Do you have a hobby you have always wanted to pursue? If so, why haven’t you done so? The answer may not be as simple as a lack of time or resources. Many people neglect their hobbies even though they know pursuing them will bring pleasure and meaning.
There are many internal narratives that may prevent people from pursuing their hobbies. These come from upbringing, society, and life experience. They may seem very compelling, but we are going to challenge them.
Here are 3 top reasons people neglect their hobbies.
1. It’s not productive:
This is one of the most prevalent narratives we have in the twenty-first century. The reality is that we live in a capitalist world in which production is valued. However, rather than compartmentalising productivity as something we need to achieve at work, we internalise it.
For this reason, many people avoid starting any projects that will not make money. They see their hobbies as worthless because they have no monetary worth.
Even those who start hobbies may find that the joy quickly disappears. This happens when what began as a means of play leads to some sort of product, whether a poem, a song, or a drawing. Instead of appreciating the process, the person focuses on the product and, since they are necessarily an amateur, they find it lacking.
You don’t have to reject capitalism in order to reject this narrative. Rather, ask yourself why everything you do needs to produce an outcome. To reinforce the fact that you are doing your hobby for its own sake, actively create something messy, revelling in the act of letting down your boundaries.
2. It’s self-indulgent:
Another common reason people avoid doing hobbies is that they believe it is self-indulgent. And, in one sense, this is true. You are indulging in an expression of your selfhood, which can be extremely meaningful. Unfortunately, the term ‘self-indulgent’ is more often used in a pejorative sense.
Many people are taught to be other-centric from early childhood. They may learn that their own needs should always come second to the needs of others. Instead of enjoying hobbies, they feel guilty when dedicating that time to themselves.
Rejecting this narrative can be difficult, especially if you have strong religious or moral associations with it. However, consider that you have nothing to give others if there is no you. Giving yourself space for self-expression builds you up, and your own development never comes at the expense of others. It connects you more truly to the world around you.
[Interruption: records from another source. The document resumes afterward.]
(** [insert]; [None] is an [IndexError]. *)
Definition insert (value : bytes) (peaks : peaks_t) : option peaks_t :=
  let item_count := get_item_count peaks in
  let peaks := if bit_length item_count <? bit_length (item_count + 1) then None :: peaks else peaks in
  if (item_count + 1) mod 2 =? 1 then py_set peaks 0 (Some value)
  else
    peak0 ← py_index peaks 0;
    peaks ←
      match peak0 with
      | None => py_set peaks 0 (Some value)
      | Some p0 =>
          peak1 ← py_index peaks 1;
          peaks ←
            match peak1 with
            | Some p1 =>
                let p0 := merge_peaks p0 value in
                peaks ← py_set peaks 0 (Some p0);
                py_set peaks 1 (Some (merge_peaks p1 p0))
            | None => py_set peaks 1 (Some (merge_peaks p0 value))
            end;
          py_set peaks 0 None
      end;
    Some (fold_left (merge_step (item_count + 1)) (seq 0 (length peaks - 1)) peaks).

(** [super_peak], on the peaks in reverse: [peaks[-1]] first. *)
Fixpoint super_peak_rev (peaks : list bytes) : bytes :=
  match peaks with
  | [] => zero_hash
  | [p] => p
  | p :: peaks => keccak_256_hash (b_peak ++ super_peak_rev peaks ++ p)
  end.

Definition super_peak (peaks : peaks_t) : bytes := super_peak_rev (rev (omap id peaks)).

(** Several values in order. *)
Fixpoint insert_all (values : list bytes) (peaks : peaks_t) : option peaks_t :=
  match values with
  | [] => Some peaks
  | v :: values => peaks ← insert v peaks; insert_all values peaks
  end.
End mmr.

(** * Specification *)

Section spec.
Context (keccak : bytes -> bytes).
Abbreviation insert := (insert keccak).

(** The binary counter. *)
Fixpoint append (peaks : peaks_t) (v : bytes) : peaks_t :=
  match peaks with
  | [] => [Some v]
  | None :: peaks => Some v :: peaks
  | Some p :: peaks => None :: append peaks (keccak (p ++ v))
  end.

(** The last peak, if there are any, is there. *)
Definition canonical (peaks : peaks_t) : Prop := last peaks <> Some None.

(** The root of the perfect tree over [2^h] values. *)
Fixpoint tree (h : nat) (values : list bytes) : bytes :=
  match h with
  | O => hd [] values
  | S h => keccak (tree h (take (2 ^ h) values) ++ tree h (drop (2 ^ h) values))
  end.

(** The strings hashed for such a root, for all peaks over their values, and for the super peak. *)
Fixpoint block_inputs (h : nat) (values : list bytes) : list bytes :=
  match h with
  | O => []
  | S h =>
      let left := take (2 ^ h) values in
      let right := drop (2 ^ h) values in
      (tree h left ++ tree h right) :: block_inputs h left ++ block_inputs h right
  end.

Fixpoint range_inputs (h : nat) (peaks : peaks_t) (values : list bytes) : list bytes :=
  match peaks with
  | [] => []
  | None :: peaks => range_inputs (S h) peaks values
  | Some _ :: peaks =>
      let older := (length values - 2 ^ h)%nat in
      block_inputs h (drop older values) ++ range_inputs (S h) peaks (take older values)
  end.

Fixpoint super_peak_inputs (peaks : list bytes) : list bytes :=
  match peaks with
  | p :: ((_ :: _) as rest) => (b_peak ++ super_peak_rev keccak rest ++ p) :: super_peak_inputs rest
  | _ => []
  end.

(** All the strings hashed from the values to the super peak. *)
Definition mmr_inputs (peaks : peaks_t) (values : list bytes) : list bytes :=
  range_inputs 0 peaks values ++ super_peak_inputs (rev (omap id peaks)).

(** The peaks from position [h] on stand for the values, older ones higher. *)
Inductive stands_for : nat -> peaks_t -> list bytes -> Prop :=
| stands_nil h : stands_for h [] []
| stands_none h peaks values : stands_for (S h) peaks values -> stands_for h (None :: peaks) values
| stands_some h peaks values block :
    stands_for (S h) peaks values -> length block = (2 ^ h)%nat ->
    stands_for h (Some (tree h block) :: peaks) (values ++ block).

(** ** Counting *)

Lemma count_from_shift i peaks : 0 <= i -> count_from i peaks = 2 ^ i * get_item_count peaks.
Proof using.
  unfold get_item_count. revert i. induction peaks as [|v peaks IH]; intros i Hi; cbn [count_from]; [lia|].
  rewrite IH, (IH (0 + 1)) by lia. rewrite !Z.shiftl_mul_pow2, Z.pow_add_r by lia.
  change (2 ^ 0) with 1. change (2 ^ (0 + 1)) with 2. change (2 ^ 1) with 2. lia.
Qed.

Lemma count_cons v peaks :
  get_item_count (v :: peaks) = (if v is Some _ then 1 else 0) + 2 * get_item_count peaks.
Proof using.
  unfold get_item_count at 1. cbn [count_from]. rewrite count_from_shift, Z.shiftl_0_r by lia. by change (2 ^ (0 + 1)) with 2.
Qed.

Lemma count_nonneg peaks : 0 <= get_item_count peaks.
Proof using. induction peaks as [|v peaks IH]; [done|]. rewrite count_cons. destruct v; lia. Qed.

Lemma count_ones xs rest :
  get_item_count (map Some xs ++ rest)
  = 2 ^ Z.of_nat (length xs) * (1 + get_item_count rest) - 1.
Proof using.
  induction xs as [|x xs IH]; [cbn [map app length]; lia|]. cbn [map app length].
  rewrite count_cons, IH, Nat2Z.inj_succ, Z.pow_succ_r by lia. lia.
Qed.

Lemma canonical_tail v w peaks : canonical (v :: w :: peaks) -> canonical (w :: peaks).
Proof using. done. Qed.

Lemma canonical_pos peaks : canonical peaks -> peaks <> [] -> 1 <= get_item_count peaks.
Proof using.
  induction peaks as [|v [|w peaks] IH]; [done| |].
  - intros Hc _. destruct v; [done|]. by destruct Hc.
  - intros Hc _. rewrite count_cons. specialize (IH (canonical_tail _ _ _ Hc) ltac:(done)). destruct v; lia.
Qed.

(** Peaks: a run of present ones, then the end or an absent one. *)
Lemma run_of_peaks (peaks : peaks_t) : exists xs rest, peaks = map Some xs ++ rest /\
  (rest = [] \/ exists rest', rest = None :: rest').
Proof using.
  induction peaks as [|[x|] peaks (xs & rest & -> & Hr)].
  - exists [], []. split; [done|by left].
  - by exists (x :: xs), rest.
  - exists [], (None :: map Some xs ++ rest). split; [done|]. right. by eexists.
Qed.

(** The carry through a run. *)
Fixpoint carry (xs : list bytes) (v : bytes) : bytes :=
  match xs with [] => v | x :: xs => carry xs (keccak (x ++ v)) end.

Lemma append_run xs v rest :
  append (map Some xs ++ rest) v = replicate (length xs) None ++ append rest (carry xs v).
Proof using. revert v. induction xs as [|x xs IH]; intros v; [done|]. cbn. by rewrite IH. Qed.

(** ** The loop *)

Abbreviation merge_step := (merge_step keccak).

Lemma merge_step_skip n peaks idx :
  n mod 2 ^ (Z.of_nat idx + 1) <> 0 \/ peaks !! idx = Some None -> merge_step n peaks idx = peaks.
Proof using.
  unfold Mmr.merge_step. intros [Hn| ->]; [|done]. apply Z.eqb_neq in Hn. rewrite Hn.
  by destruct (peaks !! idx) as [[]|].
Qed.

Lemma fold_skip n l peaks :
  List.Forall (fun idx => n mod 2 ^ (Z.of_nat idx + 1) <> 0) l -> fold_left (merge_step n) l peaks = peaks.
Proof using. induction 1 as [|idx l Hi _ IH]; [done|]. cbn [fold_left]. rewrite merge_step_skip by by left. done. Qed.

Lemma lookup_at {A} j (x y : A) l : (replicate j x ++ y :: l) !! j = Some y.
Proof using. rewrite lookup_app_r by (rewrite length_replicate; lia). by rewrite length_replicate, Nat.sub_diag. Qed.

Lemma lookup_next {A} j (x y z : A) l : (replicate j x ++ y :: z :: l) !! S j = Some z.
Proof using.
  rewrite lookup_app_r by (rewrite length_replicate; lia). rewrite length_replicate.
  by replace (S j - j)%nat with 1%nat by lia.
Qed.

Lemma insert_pair {A} j (x y z y' z' : A) l :
  <[j := y']> (<[S j := z']> (replicate j x ++ y :: z :: l)) = replicate j x ++ y' :: z' :: l.
Proof using. induction j as [|j IH]; [done|]. exact (f_equal (cons x) IH). Qed.

(** A carry moves one position up, merging with the peak there. *)
Lemma merge_step_carry n j p q rest :
  n mod 2 ^ (Z.of_nat j + 1) = 0 ->
  merge_step n (replicate j None ++ Some p :: q :: rest) j
  = replicate (S j) None ++ Some (if q is Some q then keccak (q ++ p) else p) :: rest.
Proof using.
  intros Hn. unfold Mmr.merge_step. rewrite lookup_at, lookup_next, Hn. cbn [Z.eqb].
  rewrite replicate_S_end, <-app_assoc. cbn [app]. destruct q; by rewrite insert_pair.
Qed.

Lemma fold_carry n xs : forall j p rest,
  (forall idx, (j <= idx < j + length xs)%nat -> n mod 2 ^ (Z.of_nat idx + 1) = 0) ->
  fold_left (merge_step n) (seq j (length xs)) (replicate j None ++ Some p :: map Some xs ++ rest)
  = replicate (j + length xs) None ++ Some (carry xs p) :: rest.
Proof using.
  induction xs as [|x xs IH]; intros j p rest Hn; [by rewrite Nat.add_0_r|]. cbn [length seq fold_left map app carry].
  rewrite merge_step_carry by (apply Hn; cbn; lia). rewrite IH by (intros; apply Hn; cbn; lia).
  by replace (j + S (length xs))%nat with (S j + length xs)%nat by lia.
Qed.

Lemma pow_mod_small k j c : (j < k)%nat ->
  (2 ^ Z.of_nat k * c) mod 2 ^ (Z.of_nat j + 1) = 0.
Proof using.
  intros Hj. replace (Z.of_nat k) with ((Z.of_nat k - Z.of_nat j - 1) + (Z.of_nat j + 1)) by lia.
  rewrite Z.pow_add_r by lia. rewrite <-Z.mul_assoc, (Z.mul_comm _ c), Z.mul_assoc. apply Z.mod_mul.
  apply Z.pow_nonzero; lia.
Qed.

Lemma pow_mod_odd k j c : (k <= j)%nat ->
  (2 ^ Z.of_nat k * (1 + 2 * c)) mod 2 ^ (Z.of_nat j + 1) <> 0.
Proof using.
  intros Hj Hm. apply Z.mod_divide in Hm as [m Hm]; [|apply Z.pow_nonzero; lia].
  replace (Z.of_nat j + 1) with (Z.of_nat k + (Z.of_nat j - Z.of_nat k + 1)) in Hm by lia.
  rewrite (Z.pow_add_r 2 (Z.of_nat k)), (Z.pow_add_r 2 (_ - _)) in Hm by lia.
  pose proof (Z.pow_pos_nonneg 2 (Z.of_nat k) ltac:(lia) ltac:(lia)).
  assert (1 + 2 * c = m * (2 ^ (Z.of_nat j - Z.of_nat k) * 2)) by nia. lia.
Qed.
When you do feel guilt for taking the time to yourself, notice the emotion and the thoughts that come along with it. Notice the urge to assuage those thoughts. Then acknowledge them and see if you can let them go.
3. It’s pleasurable:
Why should the pleasure of pursuing a hobby stop someone from doing so? This may surprise you but, if you come from a strict religious background, it might sound exactly right. There are certain religious perspectives which construe pleasure as a bad thing. It is only acceptable when it is earned.
Not all religions take this approach, and most modern proponents of religion actively reject it. However, the lesson has been internalised by one generation after another. Pleasure is seen as something that is not deserved in and of itself, and simply dedicating time to your own pursuit of pleasure brings a feeling of shame.
This is another difficult narrative to reject. Ask yourself what makes pleasure bad. Try and reinforce the narrative that everyone is deserving, in place of the narrative that you are not. Notice the shame and the associated thoughts and see if you can let it go.